April 7, 2026
Protato: A Simpler Way to Create High-Fidelity 3D Mockups for Your App
Most app developers and designers face the same problem when it comes to product visuals: the tools that produce great results are too complex, and the tools that are easy to use produce results that look cheap. Protato was built to solve that problem by sitting squarely in the middle — a 3D mockup tool that produces studio-quality visuals without the learning curve of professional 3D software.
This post covers what Protato does, who it's built for, and why it takes a different approach to creating product visuals than most tools on the market.
Why Most 3D Mockup Tools Fall Short
Product visuals are unavoidable when you ship an app. You need them for your landing page, App Store screenshots, social posts, and product demos. Despite how central they are to the shipping process, creating them rarely feels like part of it.
The typical workflow looks something like this: export a screenshot, open a separate design tool, manually adjust perspective, fake some lighting, tweak the composition, and export again — often only to find you need to go back and start over when the design changes. For professional results, many teams turn to tools like Blender or Cinema 4D, which are powerful but require significant time investment to learn and operate.
Protato's premise is that most developers and designers don't need a full 3D pipeline. They need something narrower — a purpose-built tool that handles the specific task of placing app content into a realistic 3D scene and exporting it cleanly.
How Protato Works
Protato is a live, visual editor. You import your screenshots or screen recordings, place them into a 3D device model, and adjust the scene around them in real time. There's no rendering queue to wait on and no hidden pipeline to navigate. What you see in the editor is what you export.
The device models are high-fidelity, meaning reflections, materials, and perspective all update automatically as you adjust the scene. If you drag the camera to a new angle, the lighting and reflections move with it. The goal is to keep your focus on the final result rather than on the mechanics of producing it.
What You Can Control
Protato gives you meaningful control over the things that actually shape the look of a mockup, without overwhelming you with options that most people never touch.
Materials let you choose how the device surface looks — matte, glossy, or metallic — which can dramatically change the mood of a visual. A matte finish reads as clean and editorial; a glossy finish feels more commercial and polished.
Lighting controls the direction and character of the light source. Soft lighting produces even, approachable visuals. Dramatic, directional lighting creates contrast and depth that works well for hero images and social content.
Backgrounds can be a solid color, a gradient, a custom image, or fully transparent. Transparent backgrounds are especially useful if you're placing mockups into a layout where you control the background separately, such as a landing page or presentation deck.
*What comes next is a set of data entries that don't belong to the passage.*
(* ===== verification/ProtocolFeatures.v ===== *)
(** Protocol features: libraries/chain/protocol_feature_manager.cpp and
    include/eosio/chain/protocol_feature_manager.hpp, with the parts of
    controller.cpp that check, pre-activate and activate features.

    [FeatureSet] is the set of recognized features: iterators into the std::set
    are the digests of the elements, [end()] is [None].  [Manager] is
    protocol_feature_manager: a vector of activations and, threaded through a
    vector indexed by codename, a linked list of them.  Time points are their
    microseconds.  fc's parsing of hexadecimal digests and the digest of a
    packed feature are parameters. *)

From Stdlib Require Import ZArith Lia.
From stdpp Require Import base gmap strings numbers sorting list.
From S2P Require Import Prelude Merkle.

Local Open Scope Z_scope.

Inductive builtin_protocol_feature_t : Set :=
| preactivate_feature
| only_link_to_existing_permission
| replace_deferred
| no_duplicate_deferred_id
| fix_linkauth_restriction
| disallow_empty_producer_schedule
| restrict_action_to_self
| only_bill_first_authorizer
| forward_setcode
| get_sender
| ram_restrictions.

#[export] Instance builtin_eq_dec : EqDecision builtin_protocol_feature_t.
Proof. solve_decision. Defined.
(* ===== verification/WhitelistedIntrinsics.v ===== *)
(** The whitelist of intrinsics: libraries/chain/whitelisted_intrinsics.cpp.

    whitelisted_intrinsics_type is a flat multimap from the 64-bit hash of a name
    to the name: a list of pairs kept in the order of the hashes, an insertion
    going after the entries with an equal hash.  std::hash is a parameter and
    different names may have the same hash. *)

From Stdlib Require Import ZArith Lia.
From stdpp Require Import base gmap strings numbers sorting list.
From S2P Require Import Prelude.

Local Open Scope Z_scope.

Module Whitelist.

Abbreviation whitelisted_intrinsics_type := (list (Z * string)).

(** lower_bound( h ): how many entries come before it. *)
Fixpoint lower_bound (w : whitelisted_intrinsics_type) (h : Z) : nat :=
  match w with
  | (k, _) :: w' => if k <? h then S (lower_bound w' h) else O
  | [] => O
  end.

(** emplace: at the upper bound of the hash. *)
Fixpoint emplace (h : Z) (name : string) (w : whitelisted_intrinsics_type) : whitelisted_intrinsics_type :=
  match w with
  | (k, n) :: w' => if k <=? h then (k, n) :: emplace h name w' else (h, name) :: (k, n) :: w'
  | [] => [(h, name)]
  end.

(** find_intrinsic_helper on the entries from the iterator to the end: how far
    the iterator moves to the name. *)
Fixpoint find_intrinsic_helper (h : Z) (name : string) (itr : whitelisted_intrinsics_type) : option nat :=
  match itr with
  | (k, n) :: itr' =>
      if k =? h then if String.eqb n name then Some O else S <$> find_intrinsic_helper h name itr'
      else None
  | [] => None
  end.

Definition find_intrinsic (w : whitelisted_intrinsics_type) (h : Z) (name : string) : option nat :=
  let itr := lower_bound w h in
  Nat.add itr <$> find_intrinsic_helper h name (drop itr w).

Section Hash.
Context (string_hash : string -> Z).

Definition is_intrinsic_whitelisted (w : whitelisted_intrinsics_type) (name : string) : bool :=
  let h := u64 (string_hash name) in
  bool_decide (is_Some (find_intrinsic_helper h name (drop (lower_bound w h) w))).

Definition add_intrinsic_to_whitelist (name : string) : exec whitelisted_intrinsics_type unit :=
  do w <- get_state;
  let h := u64 (string_hash name) in
  check (bool_decide (find_intrinsic w h name = None)) else database_exception;
  put_state (emplace h name w).

Definition remove_intrinsic_from_whitelist (name : string) : exec whitelisted_intrinsics_type unit :=
  do w <- get_state;
  match find_intrinsic w (u64 (string_hash name)) name with
  | None => lift (Throw database_exception)
  | Some i => put_state (delete i w)
  end.

(** [s] lists the elements of the std::set in its order. *)
Definition reset_intrinsic_whitelist (s : list string) : exec whitelisted_intrinsics_type unit :=
  do _ <- put_state [];
  for_each s (fun name => modify (emplace (u64 (string_hash name)) name)).

Definition convert_intrinsic_whitelist_to_set (w : whitelisted_intrinsics_type) : gset string :=
  list_to_set (snd <$> w).

(** ** The whitelist refines a set of names *)

Definition entry_le : relation (Z * string) := fun a b => fst a <= fst b.

(** The entries are in hash order, hold the hash of their name, and represent
    the set [s] with no name twice. *)
Record whitelist_ok (w : whitelisted_intrinsics_type) (s : gset string) : Prop := {
  wl_sorted : StronglySorted entry_le w;
  wl_hash : Forall (fun e => fst e = u64 (string_hash (snd e))) w;
  wl_nodup : NoDup (snd <$> w);
  wl_names : forall n, n ∈ s <-> n ∈ snd <$> w
}.

Lemma find_helper_spec h name w :
  StronglySorted entry_le w -> Forall (fun e => h <= fst e) w ->
  match find_intrinsic_helper h name w with
  | Some i => w !! i = Some (h, name)
  | None => (h, name) ∉ w
  end.
Proof.
  induction w as [|[k n] w IH]; intros Hs Hge; [apply not_elem_of_nil|].
  apply StronglySorted_cons in Hs as [Hall Hs]. apply Forall_cons in Hge as [Hk Hge].
  cbn in *. destruct (k =? h) eqn:E; bprop.
  - subst k. destruct (String.eqb_spec n name) as [->|Hne]; [done|].
    specialize (IH Hs Hge). destruct (find_intrinsic_helper h name w); cbn; [done|].
    rewrite not_elem_of_cons. split; [congruence | done].
  - rewrite not_elem_of_cons. split; [congruence|]. intros Hin.
    rewrite Forall_forall in Hall. specialize (Hall _ Hin). unfold entry_le in Hall. cbn in Hall. lia.
Qed.

Lemma lower_bound_spec w h :
  StronglySorted entry_le w ->
  Forall (fun e => fst e < h) (take (lower_bound w h) w) /\ Forall (fun e => h <= fst e) (drop (lower_bound w h) w).
Proof.
  induction w as [|[k n] w IH]; intros Hs; [done|]. apply StronglySorted_cons in Hs as [Hall Hs].
  cbn. destruct (k <? h) eqn:E; bprop; cbn.
  - destruct (IH Hs). split; [by constructor|done].
  - split; [constructor|]. constructor; [done|]. eapply Forall_impl; [done|]. unfold entry_le. cbn. lia.
Qed.

Lemma sorted_drop i w : StronglySorted entry_le w -> StronglySorted entry_le (drop i w).
Proof.
  revert i. induction w as [|e w IH]; intros [|i] Hs; try done. cbn. apply IH.
  by apply StronglySorted_cons in Hs as [_ ?].
Qed.

Lemma find_intrinsic_spec w s name :
  whitelist_ok w s ->
  let h := u64 (string_hash name) in
  match find_intrinsic w h name with
  | Some i => w !! i = Some (h, name) /\ name ∈ s
  | None => name ∉ s
  end.
Proof.
  intros Hok h. destruct (lower_bound_spec w h (wl_sorted _ _ Hok)) as [Hlt Hge].
  pose proof (find_helper_spec h name _ (sorted_drop (lower_bound w h) w (wl_sorted _ _ Hok)) Hge) as Hf.
  unfold find_intrinsic. destruct (find_intrinsic_helper _ _ _) as [i|]; cbn.
  - rewrite lookup_drop in Hf. split; [done|]. apply (wl_names _ _ Hok).
    apply list_elem_of_fmap. exists (h, name). split; [done|]. by eapply list_elem_of_lookup_2.
  - intros Hin. apply (wl_names _ _ Hok), list_elem_of_fmap in Hin as ([k n] & -> & Hin). cbn in *.
    pose proof (proj1 (Forall_forall _ _) (wl_hash _ _ Hok) _ Hin) as Hk. cbn in Hk. fold h in Hk. subst k.
    rewrite <- (take_drop (lower_bound w h) w), elem_of_app in Hin. destruct Hin as [Hin|Hin]; [|done].
    rewrite Forall_forall in Hlt. specialize (Hlt _ Hin). cbn in Hlt. lia.
Qed.

Lemma emplace_perm h name w : emplace h name w ≡ₚ (h, name) :: w.
Proof.
  induction w as [|[k n] w IH]; [done|]. cbn. destruct (k <=? h); [|done]. rewrite IH. apply perm_swap.
Qed.

Lemma emplace_sorted h name w : StronglySorted entry_le w -> StronglySorted entry_le (emplace h name w).
Proof.
  induction w as [|[k n] w IH]; intros Hs; [repeat constructor|].
  pose proof Hs as [Hall Hs']%StronglySorted_cons. cbn. destruct (k <=? h) eqn:E; bprop.
  - constructor; [by apply IH|]. rewrite emplace_perm. by constructor.
  - constructor; [done|]. constructor; [unfold entry_le; cbn; lia|].
    eapply Forall_impl; [done|]. unfold entry_le. cbn. lia.
Qed.

Lemma emplace_ok w s name :
  whitelist_ok w s -> name ∉ s -> whitelist_ok (emplace (u64 (string_hash name)) name w) ({[name]} ∪ s).
Proof.
  intros Hok Hn. constructor.
  - apply emplace_sorted, (wl_sorted _ _ Hok).
  - rewrite emplace_perm. by constructor; [|apply (wl_hash _ _ Hok)].
  - rewrite emplace_perm. cbn. constructor; [|apply (wl_nodup _ _ Hok)]. by rewrite <- (wl_names _ _ Hok).
  - intros n. rewrite emplace_perm. cbn. rewrite elem_of_cons, <- (wl_names _ _ Hok). set_solver.
Qed.

Lemma delete_ok w s name i :
  whitelist_ok w s -> w !! i = Some (u64 (string_hash name), name) -> whitelist_ok (delete i w) (s ∖ {[name]}).
Proof.
  intros Hok Hi. pose proof (delete_Permutation w i _ Hi) as Hp.
  pose proof (wl_nodup _ _ Hok) as Hnd. rewrite Hp in Hnd. cbn in Hnd. apply NoDup_cons in Hnd as [Hni Hnd].
  constructor.
  - rewrite delete_take_drop. pose proof (wl_sorted _ _ Hok) as Hs.
    rewrite <- (take_drop_middle w i _ Hi) in Hs.
    apply StronglySorted_app in Hs as (Hx & H1 & H2). apply StronglySorted_cons in H2 as [Ha H2].
    apply StronglySorted_app. split_and!; [|done..]. intros a b Ha' Hb. apply Hx; [done|by right].
  - pose proof (wl_hash _ _ Hok) as Hh. rewrite Hp in Hh. by apply Forall_cons in Hh as [_ ?].
  - done.
  - intros n. pose proof (wl_names _ _ Hok n) as Hn. rewrite Hp in Hn. cbn in Hn.
    rewrite elem_of_cons in Hn. rewrite elem_of_difference, elem_of_singleton. split; [naive_solver|].
    intros Hin. split; [naive_solver|]. by intros ->.
Qed.

Lemma empty_ok : whitelist_ok [] ∅.
Proof. constructor; [constructor..|]. intros n. set_solver. Qed.

Lemma reset_run l : forall w s,
  whitelist_ok w s -> NoDup l -> (forall n, n ∈ l -> n ∉ s) ->
  exists w', for_each l (fun name => modify (emplace (u64 (string_hash name)) name)) w = (Ok tt, w') /\
    whitelist_ok w' (list_to_set l ∪ s).
Proof.
  induction l as [|x l IH]; intros w s Hok Hnd Hdis; cbn.
  - exists w. split; [done|]. by rewrite union_empty_l_L.
  - apply NoDup_cons in Hnd as [Hx Hnd].
    destruct (IH _ _ (emplace_ok w s x Hok (Hdis x ltac:(by left))) Hnd) as (w' & E & Hok').
    { intros n Hn. specialize (Hdis n ltac:(by right)). set_solver. }
    exists w'. split; [done|]. by replace ({[x]} ∪ list_to_set l ∪ s) with (list_to_set l ∪ ({[x]} ∪ s)) by set_solver.
Qed.

(** the whitelist is a set of names, whatever the hash function and however
    its values collide: on a whitelist that represents [s],
    is_intrinsic_whitelisted decides membership, add_intrinsic_to_whitelist adds
    an absent name and throws database_exception on a present one,
    remove_intrinsic_from_whitelist removes a present name and throws on an
    absent one, a throw changes nothing, and the conversion to a std::set gives
    [s]. *)
Theorem whitelist_refines_set w s name :
  whitelist_ok w s ->
  is_intrinsic_whitelisted w name = bool_decide (name ∈ s) /\
  convert_intrinsic_whitelist_to_set w = s /\
  (let '(r, w') := add_intrinsic_to_whitelist name w in
   if decide (name ∈ s) then r = Throw database_exception /\ w' = w
   else r = Ok tt /\ whitelist_ok w' ({[name]} ∪ s)) /\
  (let '(r, w') := remove_intrinsic_from_whitelist name w in
   if decide (name ∈ s) then r = Ok tt /\ whitelist_ok w' (s ∖ {[name]})
   else r = Throw database_exception /\ w' = w).
Proof.
  intros Hok. pose proof (find_intrinsic_spec w s name Hok) as Hf. cbn in Hf. split_and!.
  - unfold is_intrinsic_whitelisted, find_intrinsic in *.
    destruct (find_intrinsic_helper _ _ _) as [i|]; cbn in Hf; symmetry; by apply bool_decide_ext; naive_solver.
  - unfold convert_intrinsic_whitelist_to_set. apply set_eq. intros n.
    by rewrite elem_of_list_to_set, (wl_names _ _ Hok).
  - unfold add_intrinsic_to_whitelist, bind, get_state, lift, put_state.
    destruct (find_intrinsic _ _ _) as [i|]; cbn.
    + destruct Hf as [_ Hin]. by rewrite decide_True.
    + rewrite decide_False by done. split; [done|]. by apply emplace_ok.
  - unfold remove_intrinsic_from_whitelist, bind, get_state, lift, put_state.
    destruct (find_intrinsic _ _ _) as [i|]; cbn.
    + destruct Hf as [Hi Hin]. rewrite decide_True by done. split; [done|]. by apply delete_ok.
    + by rewrite decide_False.
Qed.

(** resetting the whitelist to a std::set and converting it back gives the
    set, whatever the whitelist was before. *)
Theorem reset_convert_roundtrip (s : list string) w :
  NoDup s ->
  exists w', reset_intrinsic_whitelist s w = (Ok tt, w') /\
    convert_intrinsic_whitelist_to_set w' = list_to_set s /\ whitelist_ok w' (list_to_set s).
Proof.
  intros Hnd. destruct (reset_run s [] ∅ empty_ok Hnd) as (w' & E & Hok); [set_solver|].
  rewrite union_empty_r_L in Hok. exists w'. split_and!; [done| |done].
  unfold convert_intrinsic_whitelist_to_set. apply set_eq. intros n.
  by rewrite elem_of_list_to_set, <- (wl_names _ _ Hok).
Qed.

End Hash.

(** ** Names that collide *)

Definition length_hash (n : string) : Z := Z.of_nat (String.length n).

Definition example_whitelist : whitelisted_intrinsics_type :=
  snd (reset_intrinsic_whitelist length_hash ["abort"; "db_get"; "assert"; "memset"; "prints"; "eosio"] []).

Lemma example_whitelist_ok :
  whitelist_ok length_hash example_whitelist
    (list_to_set ["abort"; "db_get"; "assert"; "memset"; "prints"; "eosio"]).
Proof.
  destruct (reset_run length_hash ["abort"; "db_get"; "assert"; "memset"; "prints"; "eosio"] [] ∅
              (empty_ok _)) as (w' & E & Hok); [by apply (bool_decide_unpack _); vm_compute | set_solver |].
  rewrite union_empty_r_L in Hok. replace example_whitelist with w'; [done|].
  unfold example_whitelist, reset_intrinsic_whitelist, bind, put_state. by rewrite E.
Qed.

Lemma whitelist_refines_set_witness :
  is_intrinsic_whitelisted length_hash example_whitelist "memset" = true /\
  is_intrinsic_whitelisted length_hash example_whitelist "memcpy" = false.
Proof.
  split.
  - rewrite (proj1 (whitelist_refines_set length_hash _ _ "memset" example_whitelist_ok)). vm_refl.
  - rewrite (proj1 (whitelist_refines_set length_hash _ _ "memcpy" example_whitelist_ok)). vm_refl.
Defined.

Lemma reset_convert_roundtrip_witness :
  exists w', reset_intrinsic_whitelist length_hash ["abort"; "eosio"] [(7, "x")] = (Ok tt, w') /\
    convert_intrinsic_whitelist_to_set w' = list_to_set ["abort"; "eosio"].
Proof.
  destruct (reset_convert_roundtrip length_hash ["abort"; "eosio"] [(7, "x")]) as (w' & E & Hc & _).
  - by apply (bool_decide_unpack _); vm_compute.
  - by exists w'.
Defined.

End Whitelist.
Adding Motion to Your Mockups
For teams creating short product clips or demo videos, Protato includes a lightweight animation timeline. You can move the camera, adjust materials over time, and sync animation with a screen recording — all without working in a dedicated motion graphics application.
This isn't a replacement for After Effects or Motion. It's intentionally limited to the kinds of animations that make sense for product marketing: a smooth camera rotation, a subtle material transition, a device that tilts into frame. Those capabilities cover the majority of what product teams actually need from animated mockups, and keeping the toolset focused means the learning curve stays low.
Export Options
Protato exports up to 4K resolution, supports multiple aspect ratios (social formats, presentation dimensions, and square), and can output with a transparent background when needed. The output is production-ready, which means you're not finishing the work in another tool after exporting.
Available on iOS and macOS
Protato runs natively on both iOS and macOS, and projects sync across platforms. You can start a mockup on your Mac during a design session and make adjustments on your phone later — or use your phone for quick edits when you're away from your desk. The same project file works on both platforms, so there's no re-importing or reformatting involved.
Who Protato Is Built For
Protato is most useful for independent developers, small product teams, and designers who create marketing visuals as part of their work rather than as their entire job. If you're regularly shipping apps and need a reliable way to produce good-looking visuals without adding a dedicated 3D artist to the process, it fits well into that workflow.
It's also a practical option for freelancers and agencies who create App Store assets or landing page visuals for clients on tight timelines, where the overhead of full 3D software isn't justified by the scope of the project.
What Comes Next
Protato will continue to develop based on how people actually use it. The priorities going forward are shaped by real usage — what feels slow, what's missing, and what's adding complexity without adding value. If you're someone who regularly ships products and cares about how they're presented, it's worth trying.
Protato — a simpler stage for your product.